The U.S.–led war on terrorism has become the defining feature of George W. Bush’s presidency. It is likely to remain, directly or indirectly, one of the central issues facing American grand strategy in Asia and beyond for at least this decade, if not longer. The United States did not seek this war. Rather, it was thrust upon an administration that, like its predecessors, came into office planning to manage more conventional problems of international politics. When George W. Bush became the 43rd president after a tightly contested election, he presided over a country that, having emerged triumphant from almost 50 years of the Cold War, hoped to enjoy a long period of tranquil security.

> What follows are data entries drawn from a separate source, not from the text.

(** ** Detection *)

Lemma detect_impl_void (Default : ty) (Op : detect.template) (Args : list ty) :
  detect.detect_impl Default void Op Args =
    match Op Args with
    | Some instance => detect.DetectImpl true instance
    | None => detect.DetectImpl false Default
    end.
Proof. unfold detect.detect_impl. by destruct (Op Args). Qed.

(** C6: [is_detected] is true exactly when [Op<Args...>] is well-formed,
    [detected_or_t] is the instantiation then and [Default] otherwise; both are
    defined for every query, so an ill-formed one is answered with [false] and
    [Default]. *)
Theorem detection_answers_every_query (Op : detect.template) (Args : list ty)
    (Default : ty) :
  (detect.is_detected Op Args = true ↔ is_Some (Op Args))
  ∧ match Op Args with
    | Some instance =>
        detect.is_detected Op Args = true
        ∧ detect.detected_or_t Default Op Args = instance
    | None =>
        detect.is_detected Op Args = false
        ∧ detect.detected_or_t Default Op Args = Default
    end.
Proof.
  unfold detect.is_detected, detect.detected_or_t.
  rewrite !detect_impl_void.
  destruct (Op Args) as [instance|]; simpl.
  - split; [|done]. split; [by eexists|done].
  - split; [|done]. split; [done|]. by intros [? ?].
Qed.

(** ** Operator traits *)

Section operator_facts.
Context (L : language).

Lemma detected_t_name_t (o : operator) (Operands : list ty) :
  detect.detected_t (name_t L o) Operands =
    default detect.nonesuch (name_t L o Operands).
Proof.
  unfold detect.detected_t, detect.detected_or_t. rewrite detect_impl_void.
  by destruct (name_t L o Operands).
Qed.

(** The [has_op_convertible_name] query, for a target that [nonesuch] does
    not convert to. *)
Lemma has_op_convertible_iff (o : operator) (To : ty) (Operands : list ty) :
  std_is_convertible L detect.nonesuch To = false →
  op.has_op_convertible L o To Operands = true ↔
    ∃ Result, name_t L o Operands = Some Result
              ∧ std_is_convertible L Result To = true.
Proof.
  intros Hnone. unfold op.has_op_convertible, detect.is_detected_convertible.
  rewrite detected_t_name_t.
  destruct (name_t L o Operands) as [Result|]; simpl.
  - split; [by exists Result|]. by intros (? & [= <-] & ?).
  - rewrite Hnone. split; [done|]. by intros (? & ? & ?).
Qed.

Lemma op_impl_void (o : operator) (Operands : list ty) :
  optrait.op_impl L o Operands void =
    match name_t L o Operands with
    | Some Result =>
        optrait.with_is_nothrow (noexcept_expr L o Operands)
          (optrait.operator_info L Result Operands)
    | None => optrait.operator_base Operands
    end.
Proof. unfold optrait.op_impl. by destruct (name_t L o Operands). Qed.

(** What the trait's [is_convertible] member computes: whether [To] converts
    to the result type. *)
Lemma op_impl_is_convertible (o : operator) (To : ty) (Operands : list ty) :
  optrait.is_convertible (optrait.op_impl L o Operands void) To = true ↔
    ∃ Result, name_t L o Operands = Some Result
              ∧ std_is_convertible L To Result = true.
Proof.
  rewrite op_impl_void.
  destruct (name_t L o Operands) as [Result|]; simpl.
  - split; [by exists Result|]. by intros (? & [= <-] & ?).
  - split; [done|]. by intros (? & ? & ?).
Qed.

(** [op_call] reports detection only for a call whose result type is [void],
    and counts the arguments either way. *)
Lemma op_call_is_detected (Target : ty) (Args : list ty) (ct : optrait.call_trait) :
  optrait.op_call L Target Args = Some ct →
  (optrait.is_detected (optrait.trait ct) = true ↔
     name_t L call (Target :: Args) = Some void)
  ∧ optrait.argument_count ct = N.of_nat (length Args)
  ∧ optrait.argument_types ct = Args
  ∧ optrait.target_type ct = Target.
Proof.
  unfold optrait.op_call, optrait.op_call_impl.
  destruct (name_t L call (Target :: Args)) as [pattern|] eqn:Hcall.
  - destruct (is_same pattern void) eqn:Hsame.
    + apply is_same_true in Hsame as ->.
      case_decide; [|done]. intros [= <-]. simpl. done.
    + assert (pattern ≠ void) as Hne.
      { intros ->. by rewrite is_same_refl in Hsame. }
      unfold tuple_element_t, meta.tuple_skip_t. change 1 with (N.of_nat 1).
      rewrite tuple_skip_impl_drop. simpl.
      intros [= <-]. simpl.
      unfold tuple_size_v. rewrite drop_0.
      split; [|done]. split; [done|]. by intros [= ->].
  - unfold tuple_element_t, meta.tuple_skip_t. change 1 with (N.of_nat 1).
    rewrite tuple_skip_impl_drop. simpl.
    intros [= <-]. simpl.
    unfold tuple_size_v. by rewrite drop_0.
Qed.
End operator_facts.

(** C7: in the fragment [cxx], [int + int] is well-formed with result [int],
    and [int] converts to [X] without throwing; [has_op_convertible_plus]
    answers [true], while the trait [op_plus<int, int>] answers [false] from
    both [is_convertible<X>] and [is_nothrow_convertible<X>], which ask whether
    [X] converts to [int]. *)
Theorem operator_info_converts_backwards :
  name_t cxx plus [int; int] = Some int
  ∧ std_is_convertible cxx int X = true
  ∧ detect.std_is_nothrow_convertible
      (std_is_convertible cxx) (noexcept_static_cast cxx) int X = true
  ∧ op.has_op_convertible cxx plus X [int; int] = true
  ∧ op.has_op_nothrow_convertible cxx plus X [int; int] = true
  ∧ optrait.is_detected (optrait.op cxx plus [int; int]) = true
  ∧ optrait.is_convertible (optrait.op cxx plus [int; int]) X = false
  ∧ optrait.is_nothrow_convertible (optrait.op cxx plus [int; int]) X = false
  ∧ std_is_convertible cxx X int = false.
Proof. vm_compute. by split_and!. Qed.

(** C8: in the fragment [cxx], calling [int_fn] with an [int] is well-formed
    and returns [int]; [has_op_call] answers [true], while the trait [op_call]
    instantiates with [is_detected] false; its argument count is 1. *)
Theorem op_call_misses_non_void_calls :
  name_t cxx call [int_fn; int] = Some int
  ∧ op.has_op_call cxx int_fn [int] = true
  ∧ (λ ct, optrait.is_detected (optrait.trait ct)) <$> optrait.op_call cxx int_fn [int]
      = Some false
  ∧ optrait.argument_count <$> optrait.op_call cxx int_fn [int] = Some 1.
Proof. vm_compute. by split_and!. Qed.

(** * Further properties of the code *)

(** ** Index sequences *)

Lemma size_add_add (n a b : size_t) :
  size_add (size_add n b) a = size_add n (size_add a b).
Proof.
  unfold size_add. assert (SIZE_MODULUS ≠ 0) as Hm by done.
  rewrite N.Div0.add_mod_idemp_l, N.Div0.add_mod_idemp_r. f_equal. lia.
Qed.

Lemma size_mul_mul (n a b : size_t) :
  size_mul (size_mul n b) a = size_mul n (size_mul a b).
Proof.
  unfold size_mul.
  rewrite N.Div0.mul_mod_idemp_l, N.Div0.mul_mod_idemp_r. f_equal. lia.
Qed.

Lemma size_mul_add (n a k : size_t) :
  size_mul (size_add n a) k = size_add (size_mul n k) (size_mul a k).
Proof.
  unfold size_mul, size_add.
  rewrite N.Div0.mul_mod_idemp_l, <- N.Div0.add_mod. f_equal. lia.
Qed.

(** X1: shifting and scaling index sequences compose in std::size_t
    arithmetic, wrap-around included: two shifts are the shift by the wrapped
    sum, two scalings the scaling by the wrapped product, and scaling a shifted
    sequence is shifting the scaled one by the scaled offset. *)
Theorem shift_scale_compose (a b : size_t) (Seq : list size_t) :
  indices.shift_index_sequence_t a (indices.shift_index_sequence_t b Seq)
    = indices.shift_index_sequence_t (size_add a b) Seq
  ∧ indices.scale_index_sequence_t a (indices.scale_index_sequence_t b Seq)
    = indices.scale_index_sequence_t (size_mul a b) Seq
  ∧ indices.scale_index_sequence_t a (indices.shift_index_sequence_t b Seq)
    = indices.shift_index_sequence_t (size_mul b a) (indices.scale_index_sequence_t a Seq).
Proof.
  unfold indices.shift_index_sequence_t, indices.scale_index_sequence_t,
    indices.map_index_sequence_t, indices.shift_index_impl, indices.scale_index_impl.
  rewrite <- !list_fmap_compose.
  split_and!; apply list_fmap_ext; intros i n _; simpl.
  - apply size_add_add.
  - apply size_mul_mul.
  - apply size_mul_add.
Qed.

(** X2: an index range that ends within std::size_t has [Length] entries and
    its [i]-th entry is [Start + i]: it is [Start, Start+1, ..., Start+Length-1]. *)
Theorem make_index_range_entries (Start Length : size_t) :
  Start + Length ≤ SIZE_MODULUS →
  length (indices.make_index_range Start Length) = N.to_nat Length
  ∧ ∀ i : size_t, i < Length →
      indices.make_index_range Start Length !! N.to_nat i = Some (Start + i).
Proof.
  intros Hfit. rewrite make_index_range_seq by done.
  rewrite length_fmap, length_seq. split; [done|].
  intros i Hi. rewrite list_lookup_fmap, lookup_seq_lt by lia.
  simpl. f_equal. lia.
Qed.

Lemma make_index_range_entries_witness :
  length (indices.make_index_range 3 3) = N.to_nat 3
  ∧ ∀ i : size_t, i < 3 → indices.make_index_range 3 3 !! N.to_nat i = Some (3 + i).
Proof.
  apply (make_index_range_entries 3 3).
  vm_compute. intros H. discriminate H.
Defined.

(** X3: an index range splits at any point: the range of [n + m] entries from
    [Start] is the range of [n] entries from [Start] followed by the range of
    [m] entries from the wrapped [Start + n]. *)
Theorem make_index_range_split (Start n m : size_t) :
  indices.make_index_range Start (n + m)
    = indices.make_index_range Start n
      ++ indices.make_index_range (size_add Start n) m.
Proof.
  unfold indices.make_index_range, indices.shift_index_sequence_t,
    indices.map_index_sequence_t, indices.make_index_sequence.
  rewrite N2Nat.inj_add, seq_app, !fmap_app. f_equal.
  rewrite <- (Nat.add_0_r (0 + N.to_nat n)%nat).
  rewrite <- fmap_add_seq, <- !list_fmap_compose.
  apply list_fmap_ext. intros i x _. simpl.
  unfold indices.shift_index_impl, size_add.
  rewrite N.Div0.add_mod_idemp_r. f_equal. lia.
Qed.

(** ** Predicates over argument lists *)

(** X4: [any] holds exactly when some argument satisfies the predicate and
    [all] exactly when every argument does, so that [all] of a predicate is the
    negation of [any] of its complement; on no arguments [any] is false and
    [all] is true. *)
Theorem any_all_quantify (Pred : ty → bool) (Args : list ty) :
  (functional.any_v Pred Args = true ↔ ∃ T, T ∈ Args ∧ Pred T = true)
  ∧ (functional.all_v Pred Args = true ↔ ∀ T, T ∈ Args → Pred T = true)
  ∧ functional.all_v Pred Args = negb (functional.any_v (λ T, negb (Pred T)) Args).
Proof.
  unfold functional.any_v, functional.all_v, functional.any, functional.all.
  induction Args as [|Head Tail (IHany & IHall & IHdual)]; simpl.
  - split_and!; [| |done].
    + split; [done|]. intros (T & HT & _). by apply elem_of_nil in HT.
    + split; [|done]. intros _ T HT. by apply elem_of_nil in HT.
  - destruct (Pred Head) eqn:HP; simpl; split_and!.
    + split; [|done]. intros _. exists Head. split; [apply elem_of_cons; by left|done].
    + rewrite IHall. split.
      * intros H T [->|HT]%elem_of_cons; [done|by apply H].
      * intros H T HT. apply H, elem_of_cons. by right.
    + done.
    + rewrite IHany. split.
      * intros (T & HT & HPT). exists T. split; [apply elem_of_cons; by right|done].
      * intros (T & [->|HT]%elem_of_cons & HPT); [congruence|by exists T].
    + split; [done|]. intros H. rewrite <- HP. apply H, elem_of_cons. by left.
    + done.
Qed.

Its principal adversary, the Soviet Union, had disappeared, and the Warsaw Pact, which had posed such a formidable military threat to the United States and its allies, was also no more. By and large, this state of affairs was judged to be both propitious and desirable. Although some analysts expressed skepticism about the stability of this new post–Cold War order, most viewed this “unipolar moment” [1] as offering the United States an unprecedented opportunity to create a durable peace that would provide order and stability globally, while permitting its citizens to enjoy the “peace dividend” that could only be dreamt about during their struggle with the Soviet Union. [2]

This monograph assesses the Bush administration’s war on terrorism with special reference to Asia in the context of the larger geopolitical challenges facing the United States. Toward that end, it is divided into four sections. The first examines the logic of the administration’s effort to consolidate American primacy, reviews the record of achievement in this regard, and examines how it shifted gears to deal with the threat of terrorism given its original interest in reorienting U.S. grand strategy to deal with the rising Asian powers of the future. The second section evaluates three conceptual issues arising out of the war on terrorism—concerns that while apparently theoretical in nature have important practical consequences for policy. The third section surveys how the United States has performed thus far in the war on terrorism in Asia. Finally, the conclusion highlights some long–term consequences of the confrontation with terrorism for America’s role in the world.

The Global War on Terrorism in a Geopolitical Context

The new era of peace and prosperity that America sought as a result of the Cold War’s denouement…

[1] Charles Krauthammer, “The Unipolar Moment,” Foreign Affairs, vol. 70, no. 1 (America and the World 1990/91), pp. 23–33.

[2] The debate about the stability of the post-Cold War era is well covered in Graham Allison and Gregory Treverton, eds., Rethinking America’s Security: Beyond Cold War to New World Order, New York: Norton, 1992; Brad Roberts, ed., Order and Disorder After the Cold War, Cambridge, Mass.: MIT Press, 1995; Richard K. Betts, ed., Conflict After the Cold War: Arguments on Causes of War and Peace, New York: Longman, 2002; see also Ann Markusen, ed., America’s Peace Dividend: Income Tax Reductions from the New Strategic Realities, Washington, D.C.: Cato Institute, 1990.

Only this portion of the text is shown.